(** * HushLane central API: licence validation and fleet registration

    A shallow embedding of [main.py] (the FastAPI service) and
    [generate_license.py] (the offline key generator), and the properties
    of the specification checked against it.

    The two programs share one SQLite file.  Everything outside the
    program text is an explicit part of the state they run in:
      - the committed database and the connection's uncommitted view;
      - the outcome of every call into the sqlite driver (it may raise);
      - the readings of the system clock;
      - the bytes delivered by the operating system's random source;
      - the lines printed on standard output.
    Python [str] values are [string]s holding their UTF-8 encoding, Python
    [int]s are [Z]. *)

From Stdlib Require Import ZArith String List Ascii Bool Lia DecimalString.
From Stdlib Require Import Permutation.
From Stdlib.Strings Require Import Byte.
From Stdlib.Floats Require Import SpecFloat.
Import ListNotations.
Local Open Scope string_scope.
Local Open Scope Z_scope.

Set Implicit Arguments.

(** Equality of two [str] values, Python's [==]. *)
Local Infix "==" := String.eqb (at level 70, no associativity).

(** ** Python values *)

(** The exceptions that the two programs can meet.  [Sqlite3Error] stands
    for [sqlite3.Error] and its subclasses, which [create_license] handles
    apart from the others. *)
Inductive exn : Type :=
| Sqlite3Error (msg : string)
| ValueError (msg : string)
| TypeError (msg : string)
| OverflowError (msg : string)
| HTTPException (status_code : Z) (detail : string)
                (headers : list (string * string)).

(** [str(e)] *)
Definition str_exn (e : exn) : string :=
  match e with
  | Sqlite3Error msg | ValueError msg | TypeError msg | OverflowError msg => msg
  | HTTPException code detail _ =>
      NilZero.string_of_int (Z.to_int code) ++ ": " ++ detail
  end.

(** [isinstance(e, sqlite3.Error)] *)
Definition is_sqlite3_error (e : exn) : bool :=
  match e with Sqlite3Error _ => true | _ => false end.

(** [str(n)] for an [int] *)
Definition str_int (n : Z) : string := NilZero.string_of_int (Z.to_int n).

(** Truth value of a [str]: the empty string is falsy. *)
Definition truthy_str (s : string) : bool :=
  match s with EmptyString => false | String _ _ => true end.

(** Truth value of an [Optional[str]] cell read from a row. *)
Definition truthy_cell (c : option string) : bool :=
  match c with None => false | Some s => truthy_str s end.

(** Truth value of an [Optional[int]]. *)
Definition truthy_int (c : option Z) : bool :=
  match c with None => false | Some n => negb (n =? 0) end.

(** [s * n] *)
Fixpoint str_mul (s : string) (n : nat) : string :=
  match n with O => "" | S k => s ++ str_mul s k end.

Definition nl : string := String (ascii_of_nat 10) "".

(** How a cell is rendered inside an f-string: [None] prints as "None". *)
Definition fmt_cell (c : option string) : string :=
  match c with None => "None" | Some s => s end.

(** A parameter with a default value, as the caller passes it. *)
Inductive arg (A : Type) : Type :=
| Omitted
| Given (a : A).
Arguments Omitted {A}.

Definition with_default {A : Type} (d : A) (a : arg A) : A :=
  match a with Omitted => d | Given x => x end.

(** JSON bodies are dictionaries of scalar values. *)
Inductive json : Type :=
| JNull
| JBool (b : bool)
| JStr (s : string).

Definition json_of_cell (c : option string) : json :=
  match c with None => JNull | Some s => JStr s end.

Record Response : Type := mkResponse {
  status_code : Z;
  content : list (string * json)
}.

(** A handler that returns a plain [dict] answers with HTTP 200. *)
Definition dict_response (d : list (string * json)) : Response :=
  mkResponse 200 d.

Definition JSONResponse (code : Z) (d : list (string * json)) : Response :=
  mkResponse code d.

(** ** Dates and times *)

(** A [datetime] is the number of microseconds since 0001-01-01T00:00:00;
    an aware one also carries its UTC offset.  [datetime.now()] is naive. *)
Inductive datetime : Type :=
| Naive (us : Z)
| Aware (us : Z) (utcoffset : Z).

Definition us_per_day : Z := 86400 * 1000000.

(** [datetime.max] is 9999-12-31T23:59:59.999999, whose date has ordinal
    3652059. *)
Definition datetime_max_us : Z := 3652059 * us_per_day - 1.

(** [timedelta(days=d)], in microseconds.  The number of days is held in
    a C [int] before its magnitude is checked. *)
Definition timedelta_days (d : Z) : exn + Z :=
  if Z.abs d <=? 999999999 then inr (d * us_per_day)
  else if (- 2 ^ 31 <=? d) && (d <? 2 ^ 31) then
    inl (OverflowError
           ("days=" ++ str_int d ++ "; must have magnitude <= 999999999"))
  else inl (OverflowError "Python int too large to convert to C int").

(** [dt + delta] *)
Definition datetime_add (dt : datetime) (delta : Z) : exn + datetime :=
  let us := match dt with Naive t => t | Aware t _ => t end in
  if (0 <=? us + delta) && (us + delta <=? datetime_max_us) then
    inr (match dt with
         | Naive _ => Naive (us + delta)
         | Aware _ off => Aware (us + delta) off
         end)
  else inl (OverflowError "date value out of range").

(** [a > b] *)
Definition datetime_gt (a b : datetime) : exn + bool :=
  match a, b with
  | Naive x, Naive y => inr (y <? x)
  | Aware x ox, Aware y oy => inr (y - oy <? x - ox)
  | _, _ => inl (TypeError "can't compare offset-naive and offset-aware datetimes")
  end.

(** ** SQLite values

    What SQLite keeps in a cell: nothing, a 64-bit integer, a 64-bit
    float or a text; Python reads them back as [None], [int], [float] and
    [str]. *)
Inductive sqlvalue : Type :=
| SqlNull
| SqlInteger (i : Z)
| SqlReal (r : spec_float)
| SqlText (s : string).

(** The value of a nullable cell that holds text. *)
Definition text_cell (c : option string) : sqlvalue :=
  match c with None => SqlNull | Some s => SqlText s end.

(** A column declared [TIMESTAMP] has NUMERIC affinity: a text that is a
    well-formed number literal is stored as that number.  A literal is,
    between optional white space, an optional sign, decimal digits with at
    most one point among them, and an optional exponent. *)
Definition is_space (c : ascii) : bool :=
  let n := N_of_ascii c in
  ((n =? 32) || ((9 <=? n) && (n <=? 13)))%N.

Definition digit_of (c : ascii) : option Z :=
  let n := N_of_ascii c in
  if ((48 <=? n) && (n <=? 57))%N then Some (Z.of_N n - 48) else None.

Fixpoint skip_spaces (s : string) : string :=
  match s with
  | String c rest => if is_space c then skip_spaces rest else s
  | EmptyString => s
  end.

(** The digits that [s] starts with: how many they are, the number they
    write after the digits already read, and the rest of [s]. *)
Fixpoint digits (s : string) (count : nat) (value : Z) : nat * Z * string :=
  match s with
  | String c rest =>
      match digit_of c with
      | Some d => digits rest (S count) (10 * value + d)
      | None => (count, value, s)
      end
  | EmptyString => (count, value, s)
  end.

Definition sign (s : string) : bool * string :=
  match s with
  | String "-" rest => (true, rest)
  | String "+" rest => (false, rest)
  | _ => (false, s)
  end.

(** A literal denotes [significand * 10 ^ exponent10], negated when
    [negative]; it is an integer literal when it has neither point nor
    exponent. *)
Record literal : Type := mkLiteral {
  negative : bool;
  significand : Z;
  exponent10 : Z;
  is_integer : bool
}.

Definition read_exponent (s : string) : option (bool * Z * string) :=
  match s with
  | String c rest =>
      if Ascii.eqb c "e" || Ascii.eqb c "E" then
        let (minus, rest) := sign rest in
        let '(n, e, rest) := digits rest 0 0 in
        if (n =? 0)%nat then None
        else Some (true, if minus then - e else e, rest)
      else Some (false, 0, s)
  | EmptyString => Some (false, 0, s)
  end.

Definition read_literal (s : string) : option literal :=
  let (minus, s) := sign (skip_spaces s) in
  let '(n1, whole, s) := digits s 0 0 in
  let '(point, n2, all, s) :=
    match s with
    | String "." rest =>
        let '(n2, all, rest) := digits rest 0 whole in (true, n2, all, rest)
    | _ => (false, O, whole, s)
    end in
  if (n1 + n2 =? 0)%nat then None
  else
    match read_exponent s with
    | Some (has_exponent, e, s) =>
        match skip_spaces s with
        | EmptyString =>
            Some (mkLiteral minus all (e - Z.of_nat n2)
                    (negb point && negb has_exponent))
        | String _ _ => None
        end
    | None => None
    end.

Definition literal_value (l : literal) : Z :=
  if negative l then - significand l else significand l.

Definition int64_min : Z := - 2 ^ 63.
Definition int64_max : Z := 2 ^ 63 - 1.

(** The whole number that a float is, if it is one. *)
Definition whole_number (r : spec_float) : option Z :=
  match r with
  | S754_zero _ => Some 0
  | S754_finite minus m e =>
      if 0 <=? e then
        Some (if minus then - (Zpos m * 2 ^ e) else Zpos m * 2 ^ e)
      else if Zpos m mod 2 ^ (- e) =? 0 then
        Some (if minus then - (Zpos m / 2 ^ (- e)) else Zpos m / 2 ^ (- e))
      else None
  | S754_infinity _ | S754_nan => None
  end.

(** A float that is a whole number strictly between the least and the
    greatest 64-bit integer is stored as an integer. *)
Definition integer_affinity (r : spec_float) : sqlvalue :=
  match whole_number r with
  | Some i =>
      if (int64_min <? i) && (i <? int64_max) then SqlInteger i
      else SqlReal r
  | None => SqlReal r
  end.

(** The text conversions belong to the Python and SQLite run-times, not to
    this repository; the development is parametric in them.
    [fromisoformat] raises on text it cannot read, in particular on the
    empty string.  [CURRENT_TIMESTAMP] is how SQLite renders a clock
    reading for a column declared [DEFAULT CURRENT_TIMESTAMP].
    [text_to_real] is the float that SQLite reads from a number literal;
    its last digit depends on the version of the library. *)
Class Runtime : Type := {
  isoformat : datetime -> string;
  fromisoformat : string -> exn + datetime;
  strftime_ymd : datetime -> string;
  CURRENT_TIMESTAMP : Z -> string;
  text_to_real : string -> spec_float;
  fromisoformat_empty : forall d, fromisoformat "" <> inr d
}.

(** What a column of NUMERIC affinity stores when it is given a text: an
    integer literal that fits 64 bits is stored as that integer, any other
    number literal as the float read from it, or as an integer when that
    float is a whole number, and any other text as it is. *)
Definition numeric_affinity `{Runtime} (text : string) : sqlvalue :=
  match read_literal text with
  | Some l =>
      if is_integer l && (int64_min <=? literal_value l) &&
         (literal_value l <=? int64_max)
      then SqlInteger (literal_value l)
      else integer_affinity (text_to_real text)
  | None => SqlText text
  end.

(** ** The persisted schema *)

Module CustomerInstance.
Record t : Type := mk {
  customer_id : string;
  version : string;
  url : string;
  health_status : option string;
  last_heartbeat : sqlvalue;
  first_seen : option string;
  total_users : option Z;
  total_messages : option Z
}.
End CustomerInstance.

Module VersionHistory.
Record t : Type := mk {
  id : Z;
  customer_id : option string;
  old_version : option string;
  new_version : option string;
  updated_at : option string
}.
End VersionHistory.

Module License.
Record t : Type := mk {
  license_key : string;
  customer_id : string;
  customer_name : string;
  plan : option string;
  status : option string;
  created_at : option string;
  expires_at : option string;
  last_validated : option string
}.
End License.

(** Tables keep their rows in insertion order.  [version_history_seq] is
    the [AUTOINCREMENT] counter of [version_history].  A column that may be
    null is an [option]; the other columns are [NOT NULL] or primary keys.
    The programs never switch foreign keys on, so SQLite does not enforce
    the [FOREIGN KEY] clauses.  The columns declared [TEXT] hold the text
    that was written.  Of the columns declared [TIMESTAMP],
    [last_heartbeat] receives the text that a client sends, and holds what
    the NUMERIC affinity makes of it; the others receive the times that
    the programs and SQLite write, which hold a [-] and a [:] after their
    first digits and so stay text. *)
Record Database : Type := mkDatabase {
  customer_instances : list CustomerInstance.t;
  version_history : list VersionHistory.t;
  version_history_seq : Z;
  licenses : list License.t
}.

(** ** The world a request runs in *)

(** An oracle answers successive questions put to the environment. *)
Record Oracle (A : Type) : Type := mkOracle {
  feed : nat -> A;
  used : nat
}.

Definition advance {A : Type} (o : Oracle A) : Oracle A :=
  mkOracle (feed o) (S (used o)).

Definition draw {A : Type} (o : Oracle A) : A * Oracle A :=
  (feed o (used o), advance o).

Record World : Type := mkWorld {
  disk : Database;
  session : option Database;
  driver : Oracle (option exn);
  clock : Oracle Z;
  urandom : Oracle byte;
  stdout : list string
}.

▸ **Activity**: With no other words, state how many lines above hold the word "Omitted".

▸ **Final answer**: 3